In 2006, PSI began a program to empower women in Kamathipura and help them organize into a workers’ collective named Sangha Mitra. The group’s main objectives are to empower female sex workers, to engage and cooperate with law enforcement, to provide health care for women and their children, and to help women save money. One of the largest obstacles the group encountered was animosity and hostility between women from different regions. To overcome these difficulties, the organizers met with small groups of women (as few as five).  As they built trust and relationships, they gradually expanded the groups. Since its formation, Sangha Mitra has established health care centers, rest places, and a bank in Kamathipura to provide women with basic services. PSI worked closely with Sangha Mitra to establish the bank, which is now completely self sufficient and one of the biggest success stories of the program. “Runners,” who are often sex workers’ children, collect money from the women during the day, and then the local bank transfers money to the Bank of India every night. By working with the police and with brothel owners, Sangha Mitra has also contributed to reducing the number of children trafficked into Kamathipura.

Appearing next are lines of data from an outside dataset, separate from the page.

(** C5: after [clear_state()] every one of the four keys reads [None],
    whatever the session held before; the logout route does exactly that
    to the store, calls no client function, and answers with the redirect
    to the home route. *)
Theorem clear_state_all_absent (w : world) :
  (state (clear_state (_state w)) "user" = PNone /\
   state (clear_state (_state w)) "access_token" = PNone /\
   state (clear_state (_state w)) "refresh_token" = PNone /\
   state (clear_state (_state w)) "fields" = PNone) /\
  _state (snd (logout_redirect w)) = clear_state (_state w) /\
  calls (snd (logout_redirect w)) = calls w /\
  fst (logout_redirect w)
  = (let* home_url := url_for "home" [] in Ok (Redirect home_url)).
Proof.
  split; [| split; [| split]].
  - unfold clear_state. rewrite !state_set_state.
    repeat split; reflexivity.
  - unfold logout_redirect, bind, clear_stateM, lift, ret; simpl.
    destruct (url_for "home" []); reflexivity.
  - unfold logout_redirect, bind, clear_stateM, lift, ret; simpl.
    destruct (url_for "home" []); reflexivity.
  - unfold logout_redirect, bind, clear_stateM, lift, ret, redirect; simpl.
    destruct (url_for "home" []); reflexivity.
Qed.

End Logout.

(** ** The key set of the store *)

Lemma keeps_ret {A} (a : A) : keeps_keys (ret a).
Proof. intros w Hw. exact Hw. Qed.

Lemma keeps_lift {A} (r : result A) : keeps_keys (lift r).
Proof. intros w Hw. exact Hw. Qed.

Lemma keeps_stateM (key : string) : keeps_keys (stateM key).
Proof. intros w Hw. exact Hw. Qed.

Lemma keeps_climate_call {A} (name : string) (r : result A) :
  keeps_keys (climate_call name r).
Proof. intros w Hw. exact Hw. Qed.

Lemma keeps_set_stateM (kwargs : gmap string pyval) :
  keeps_keys (set_stateM kwargs).
Proof.
  intros w Hw. simpl.
  pose proof (set_state_dom kwargs (_state w)). set_solver.
Qed.

Lemma keeps_clear_stateM : keeps_keys clear_stateM.
Proof.
  intros w Hw. simpl. unfold clear_state.
  pose proof (set_state_dom
                {[ "access_token" := PNone; "refresh_token" := PNone;
                   "user" := PNone; "fields" := PNone ]} (_state w)).
  set_solver.
Qed.

Lemma keeps_bind {A B} (m : M A) (k : A -> M B) :
  keeps_keys m -> (forall a, keeps_keys (k a)) -> keeps_keys (bind m k).
Proof.
  intros Hm Hk w Hw. unfold bind.
  specialize (Hm w Hw). destruct (m w) as [[a | e] w']; simpl in *.
  - apply Hk, Hm.
  - exact Hm.
Qed.

Create HintDb keys.
#[export] Hint Resolve keeps_ret keeps_lift keeps_stateM keeps_climate_call
  keeps_set_stateM keeps_clear_stateM : keys.

Ltac keeps :=
  repeat first
    [ apply keeps_bind; [| intros ? ]
    | match goal with
      | |- keeps_keys (if ?b then _ else _) => destruct b
      end
    | solve [ auto with keys ] ].

Section Invariant.
Context {env : Environ} {fw : Framework} {bi : Builtins} {cl : Climate}.

Lemma keeps_no_user_homepage : keeps_keys no_user_homepage.
Proof. unfold no_user_homepage. keeps. Qed.

Lemma keeps_user_homepage : keeps_keys user_homepage.
Proof. unfold user_homepage. keeps. Qed.

Lemma keeps_home : keeps_keys home.
Proof. unfold home. keeps. Qed.

Lemma keeps_login_redirect req : keeps_keys (login_redirect req).
Proof. unfold login_redirect. keeps. Qed.

Lemma keeps_refresh_token : keeps_keys refresh_token.
Proof. unfold refresh_token. keeps. Qed.

Lemma keeps_logout_redirect : keeps_keys logout_redirect.
Proof. unfold logout_redirect. keeps. Qed.

Lemma keeps_field field_id : keeps_keys (field field_id).
Proof. unfold field, show_field. keeps. Qed.

Lemma keeps_attachment_contents req soid aid :
  keeps_keys (scouting_observation_attachments_contents req soid aid).
Proof. unfold scouting_observation_attachments_contents. keeps. Qed.

Lemma keeps_handle_activity activity req :
  keeps_keys (handle_activity activity req).
Proof. unfold handle_activity. keeps. Qed.

Lemma run_keeps_keys (op : operation) (w : world) :
  dom (_state w) ⊆ session_keys -> dom (_state (run op w)) ⊆ session_keys.
Proof.
  destruct op; simpl.
  - apply keeps_home.
  - apply keeps_login_redirect.
  - apply keeps_refresh_token.
  - apply keeps_logout_redirect.
  - apply keeps_field.
  - apply keeps_attachment_contents.
  - apply keeps_handle_activity.
  - apply keeps_set_stateM.
  - apply keeps_clear_stateM.
  - apply (keeps_stateM key).
Qed.

Lemma reachable_keys (w : world) :
  reachable w -> dom (_state w) ⊆ session_keys.
Proof.
  induction 1 as [| op w _ IH].
  - simpl. rewrite dom_empty_L. set_solver.
  - apply run_keeps_keys, IH.
Qed.

Lemma set_state_unknown (kwargs st : gmap string pyval) :
  dom kwargs ## session_keys -> set_state kwargs st = st.
Proof.
  intros Hdisj. apply map_eq. intros k. rewrite set_state_lookup.
  destruct (decide (k ∈ session_keys)) as [Hin |]; [| reflexivity].
  destruct (kwargs !! k) eqn:Hk; [| reflexivity].
  exfalso. apply (Hdisj k); [apply elem_of_dom; eauto | exact Hin].
Qed.

(** C8: in every world the application can reach, by any sequence of
    requests and direct store calls, the keys of [_state] are among the
    four; a [set_state] whose keywords are all outside the four leaves the
    whole dictionary as it was; and [state] on a key that is not in the
    dictionary returns [None]. *)
Theorem session_keys_invariant
  (w : world) (kwargs st : gmap string pyval) (key : string) :
  reachable w ->
  dom kwargs ## session_keys ->
  st !! key = None ->
  dom (_state w) ⊆ session_keys /\
  set_state kwargs st = st /\
  state st key = PNone.
Proof.
  intros Hw Hkw Hkey. split; [| split].
  - apply reachable_keys, Hw.
  - apply set_state_unknown, Hkw.
  - unfold state. rewrite Hkey. reflexivity.
Qed.

End Invariant.

Lemma session_keys_invariant_witness :
  let w := run (env := Demo.environ) (fw := Demo.framework)
               (bi := Demo.builtins) (cl := Demo.climate (PNone, PNone))
               (GetLoginRedirect (Request [("code", "c0de")])) initial in
  dom (_state w) ⊆ session_keys /\
  set_state {[ "colour" := PStr "red" ]} (_state w) = _state w /\
  state (_state w) "colour" = PNone.
Proof.
  intros w.
  apply (session_keys_invariant (env := Demo.environ) (fw := Demo.framework)
           (bi := Demo.builtins) (cl := Demo.climate (PNone, PNone))).
  - apply reachable_run, reachable_initial.
  - rewrite dom_singleton_L. unfold session_keys. set_solver.
  - reflexivity.
Defined.

(** ** Refresh *)

Lemma getitem_truthy (v x : pyval) (key : string) :
  py_getitem v key = Ok x -> truthy v = true.
Proof.
  destruct v as [| | | | | items]; simpl; try discriminate.
  destruct items; simpl; [discriminate | reflexivity].
Qed.

Section Refresh.
Context {env : Environ} {fw : Framework} {cl : Climate}.

(** C1, as the code has it: after a reauthorize answer that carries
    [access_token], [refresh_token] and [user], these three keys hold the
    answer's values; [fields] is not written and keeps the value it had
    before the refresh.  The route made one client call and answers with
    the redirect to the home route. *)
Theorem refresh_overwrites_tokens_and_user
  (w : world) (resp access refresh user : pyval) :
  reauthorize (state (_state w) "refresh_token")
              CLIMATE_API_ID CLIMATE_API_SECRET = Ok resp ->
  py_getitem resp "access_token" = Ok access ->
  py_getitem resp "refresh_token" = Ok refresh ->
  py_getitem resp "user" = Ok user ->
  state (_state (snd (refresh_token w))) "access_token" = access /\
  state (_state (snd (refresh_token w))) "refresh_token" = refresh /\
  state (_state (snd (refresh_token w))) "user" = user /\
  state (_state (snd (refresh_token w))) "fields" = state (_state w) "fields" /\
  calls (snd (refresh_token w)) = (calls w ++ ["reauthorize"])%list /\
  fst (refresh_token w)
  = (let* home_url := url_for "home" [] in Ok (Redirect home_url)).
Proof.
  intros Hresp Hacc Href Huser.
  pose proof (getitem_truthy _ _ _ Hacc) as Htrue.
  unfold refresh_token, bind, stateM, climate_call, lift, set_stateM, ret,
    redirect; simpl.
  rewrite Hresp, Htrue, Hacc, Href, Huser.
  destruct (url_for "home" []); simpl;
    rewrite !state_set_state; repeat split; reflexivity.
Qed.

End Refresh.

Lemma refresh_overwrites_tokens_and_user_witness :
  let w' := snd (refresh_token (env := Demo.environ) (fw := Demo.framework)
                   (cl := Demo.climate (PNone, PNone)) Demo.logged_in) in
  state (_state w') "access_token" = PStr "A2" /\
  state (_state w') "refresh_token" = PStr "R2" /\
  state (_state w') "user" = Demo.ada /\
  state (_state w') "fields" = state (_state Demo.logged_in) "fields" /\
  calls w' = (calls Demo.logged_in ++ ["reauthorize"])%list /\
  fst (refresh_token (env := Demo.environ) (fw := Demo.framework)
         (cl := Demo.climate (PNone, PNone)) Demo.logged_in)
  = Ok (Redirect "/home").
Proof.
  intros w'.
  apply (refresh_overwrites_tokens_and_user (env := Demo.environ)
           (fw := Demo.framework) (cl := Demo.climate (PNone, PNone))
           Demo.logged_in (Demo.tokens "A2" "R2"));
    reflexivity.
Defined.

(** C1 as stated fails on [fields]: refreshing a logged-in session leaves
    the cached field list of before the refresh in place, a value that is
    neither [None] nor anywhere in the reauthorize answer. *)
Lemma refresh_keeps_fields_counterexample :
  let w := Demo.logged_in in
  let cl := Demo.climate (PNone, PNone) in
  let w' := snd (refresh_token (env := Demo.environ) (fw := Demo.framework)
                   (cl := cl) w) in
  reauthorize (Climate := cl) (state (_state w) "refresh_token")
    "partner-id" "partner-secret" = Ok (Demo.tokens "A2" "R2") /\
  fst (refresh_token (env := Demo.environ) (fw := Demo.framework)
         (cl := cl) w) = Ok (Redirect "/home") /\
  py_getitem (Demo.tokens "A2" "R2") "fields" = Raise (KeyError "fields") /\
  state (_state w') "fields" = PList [Demo.north_field; Demo.south_field] /\
  state (_state w') "fields" = state (_state w) "fields" /\
  state (_state w') "fields" <> PNone.
Proof.
  repeat split; try reflexivity. discriminate.
Qed.

(** ** Attachment download *)

Section Attachment.
Context {env : Environ} {fw : Framework} {bi : Builtins} {cl : Climate}.

(** C2, as the code has it: when the [length] parameter of the request
    reads as an integer, the route asks the client with the request's
    [contentType] and that length and returns the client's bytes as the
    body; the [Content-type] header of the response is the constant
    [image/jpeg], whatever [contentType] the request carries. *)
Theorem attachment_contents_response
  (req : request) (soid aid : string) (w : world) (length : Z)
  (content : list Byte.byte) :
  py_int (args_get req "length") = Ok length ->
  get_scouting_observation_attachments_contents
    (state (_state w) "access_token") CLIMATE_API_KEY soid aid
    (args_get req "contentType") length = Ok content ->
  fst (scouting_observation_attachments_contents req soid aid w)
  = Ok (Stream content [("Content-type", "image/jpeg")]).
Proof.
  intros Hlen Hget.
  unfold scouting_observation_attachments_contents, bind, lift, stateM,
    climate_call, ret; simpl.
  rewrite Hlen. simpl. rewrite Hget. reflexivity.
Qed.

According to Jordan, self-organized programs like Sangha Mitra are essential in improving the lives of trafficked women, because the affected population can express their needs and focus on the priorities they consider most pressing. Past NGO efforts have been slow to implement programs that engage sex workers, because they do not want to been seen as cooperating with sex workers or encouraging prostitution. However, many of these programs, which focus on prevention of trafficking or reintegration of trafficked women, do not have data or evidence showing measurable success – a problem that PSI is striving to avoid.

PSI is currently gathering baseline documentation, so that it will be able to effectively measure its progress in subsequent years. By gathering and tracking data, PSI will be able to determine which programs best serve the interests of the women in Kamathipura and which do not. The WCL Program on Human Trafficking and Forced Labor strongly encourages such evidence-based data collection so that information may be shared and the most effective programs may be replicated in other areas where trafficked women face similar problems.